There seem to be two things involved here. One is the withdrawal of God as Spirit from man. The other is the impact of the fruit of the tree upon man.

Let's consider these apparent consequences to Adam's choice to disobey. That man did not physically cease to function (he did not physically die) at the point of his disobedience indicates that a spirit remained in his body. However, the Spirit of God apparently did withdraw in some sense of the word because the separation of death was decreed "in the day ye eat thereof." We draw this conclusion from the fact that God's promise to man of eternal life is inextricably tied to His promise to pour out His Spirit upon man. Thus, if man died "in the day he ate thereof", the Spirit of God must have withdrawn as a primary root of the man's capacity to produce good out of his body. This left man, as a creature of spirit, without the Spirit, and it yielded a direct incapacity to control the impulses of sin that were now internalized in his body.

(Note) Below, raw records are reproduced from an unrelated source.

(** * menuize: a console menu tree, its pointer and its flat (de)serialisation

    A shallow embedding of [console/utilities.py], [console/node.py],
    [console/shell.py] and [console/pointer.py].

    The program is dynamically typed, so the embedding starts from a small
    universe of Python values ([pyval]) with the operators the code applies
    to them ([==], truthiness, [isinstance], iteration).  Exceptions are an
    explicit [result] type.  Menu trees handed to the pointer and to the
    flattening generator are an inductive type; the rebuild ([from_tuple]),
    which mutates nodes through references kept in the frame's [locals()],
    runs on an explicit object store.

    Python's [re] module is a collaborator of the program, not part of it:
    it enters as the interface [Regex]. *)

From Stdlib Require Import ZArith List String Ascii Bool Lia DecimalString.
From stdpp Require Import base list.
Import ListNotations.
Open Scope string_scope.
Open Scope list_scope.

Set Implicit Arguments.
#[global] Unset Elimination Schemes.

(** ** Python values *)

(** Classes the code names in [isinstance] / [varg] calls. *)
Inductive pytype :=
| TStr | TBool | TInt | TFloat | TList | TTuple | TPattern | TMenuNode | TMenuShell.

Definition pytype_eqb (a b : pytype) : bool :=
  match a, b with
  | TStr, TStr | TBool, TBool | TInt, TInt | TFloat, TFloat | TList, TList
  | TTuple, TTuple | TPattern, TPattern | TMenuNode, TMenuNode
  | TMenuShell, TMenuShell => true
  | _, _ => false
  end.

(** Classes of the objects held by reference: menu nodes, the shell, and
    the tuple handed to [from_tuple]. *)
Inductive pyclass := CMenuNode | CMenuShell | CTuple.

Definition class_is (c : pyclass) (t : pytype) : bool :=
  match c, t with
  | CMenuNode, TMenuNode | CMenuShell, TMenuShell | CTuple, TTuple => true
  | _, _ => false
  end.

Definition pyclass_eqb (c d : pyclass) : bool :=
  match c, d with
  | CMenuNode, CMenuNode | CMenuShell, CMenuShell | CTuple, CTuple => true
  | _, _ => false
  end.

(** [VPattern src] is a compiled [re.Pattern] with source [src]; [VObj c a] is
    a reference to the instance of class [c] living at address [a].  Floats
    are outside the universe. *)
Inductive pyval :=
| VNone
| VBool (b : bool)
| VInt (z : Z)
| VStr (s : string)
| VPattern (src : string)
| VList (l : list pyval)
| VObj (cls : pyclass) (addr : nat).

(** Python [a == b]. *)
Fixpoint py_eq (a b : pyval) {struct a} : bool :=
  match a, b with
  | VNone, VNone => true
  | VBool x, VBool y => Bool.eqb x y
  | VBool x, VInt y => Z.eqb (Z.b2z x) y
  | VInt x, VBool y => Z.eqb x (Z.b2z y)
  | VInt x, VInt y => Z.eqb x y
  | VStr x, VStr y => String.eqb x y
  | VPattern x, VPattern y => String.eqb x y
  | VList xs, VList ys =>
      (fix go (xs ys : list pyval) {struct xs} : bool :=
         match xs, ys with
         | [], [] => true
         | x :: xs', y :: ys' => py_eq x y && go xs' ys'
         | _, _ => false
         end) xs ys
  | VObj c i, VObj d j => pyclass_eqb c d && Nat.eqb i j
  | _, _ => false
  end.

(** [x in xs] for a Python list. *)
Definition py_in (x : pyval) (xs : list pyval) : bool := existsb (py_eq x) xs.

(** [x is None], [x is False]. *)
Definition is_None (v : pyval) : bool :=
  match v with VNone => true | _ => false end.
Definition is_False (v : pyval) : bool :=
  match v with VBool false => true | _ => false end.

(** Truth value of [v] in a condition. *)
Definition truthy (v : pyval) : bool :=
  match v with
  | VNone => false
  | VBool b => b
  | VInt z => negb (Z.eqb z 0)
  | VStr s => negb (String.eqb s "")
  | VPattern _ => true
  | VList l => match l with [] => false | _ => true end
  | VObj _ _ => true
  end.

Definition isinstance (v : pyval) (t : pytype) : bool :=
  match v, t with
  | VStr _, TStr => true
  | VBool _, TBool => true
  | VBool _, TInt => true
  | VInt _, TInt => true
  | VList _, TList => true
  | VPattern _, TPattern => true
  | VObj c _, _ => class_is c t
  | _, _ => false
  end.

(** ** Exceptions *)

Inductive pyerr :=
| TypeError
| ValueError (msg : string)
| AttributeError
| KeyError
| IndexError
| NotImplementedError
| IntegrityError
| CompositeError
| ReError.

Inductive result (A : Type) :=
| Ok (a : A)
| Raise (e : pyerr).
Arguments Ok {A} a.
Arguments Raise {A} e.

#[global] Instance result_ret : MRet result := fun A a => Ok a.
#[global] Instance result_bind : MBind result := fun A B k c =>
  match c with
  | Ok a => k a
  | Raise e => Raise e
  end.

(** [for x in xs: f(x)], stopping at the first exception. *)
Fixpoint for_each {A} (f : A -> result bool) (xs : list A) : result unit :=
  match xs with
  | [] => Ok tt
  | x :: rest => f x ;; for_each f rest
  end.

(** Iterating a value: lists give their elements, strings their characters,
    anything else is not iterable. *)
Fixpoint chars (s : string) : list pyval :=
  match s with
  | EmptyString => []
  | String c rest => VStr (String c EmptyString) :: chars rest
  end.

Definition py_iter (v : pyval) : result (list pyval) :=
  match v with
  | VList l => Ok l
  | VStr s => Ok (chars s)
  | _ => Raise TypeError
  end.

(** ** The [re] module, as an interface *)

Class Regex := {
  (** [re.compile(p)] succeeds on the pattern source [p] *)
  regex_valid : string -> bool;
  (** [re.match(p, s)] finds a match of [p] at the start of [s] *)
  regex_match : string -> string -> bool
}.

Then, on the other hand, the eating of the fruit did something to Adam. What it did we can only surmise. Apparently, eating the fruit of the tree of the knowledge of good and evil imprinted something in Adam that affected his human spirit in such a way that spiritual freedom from sin was humanly impossible from that point forward, and it was such an imprinting that all of Adam's physical progeny afterwards would be born with the same imprinting within them. Thus, in Adam's sin, we all died and came under the dominion of the prince of the power of the air. But, our subjection to him consists in an inherent imprinting that impacts our spirits in two areas. The most important area is that of our values -- what we consider to be important. The other area is that of our beliefs -- what we believe will produce the ability to acquire what we consider to be important. So our wants have been imprinted by evil from the fruit of the tree of the knowledge of good and evil, and our beliefs have been imprinted by that same fruit. Thus, the prince of the power of the air dominates humanity by reason of the core values and beliefs that he got imprinted within us by tempting Adam to eat from that tree. And, he reinforces that dominion by what Paul calls "doctrines of demons"...i.e. demonic systems of teaching that appeal to the warped values and reinforce the warped beliefs.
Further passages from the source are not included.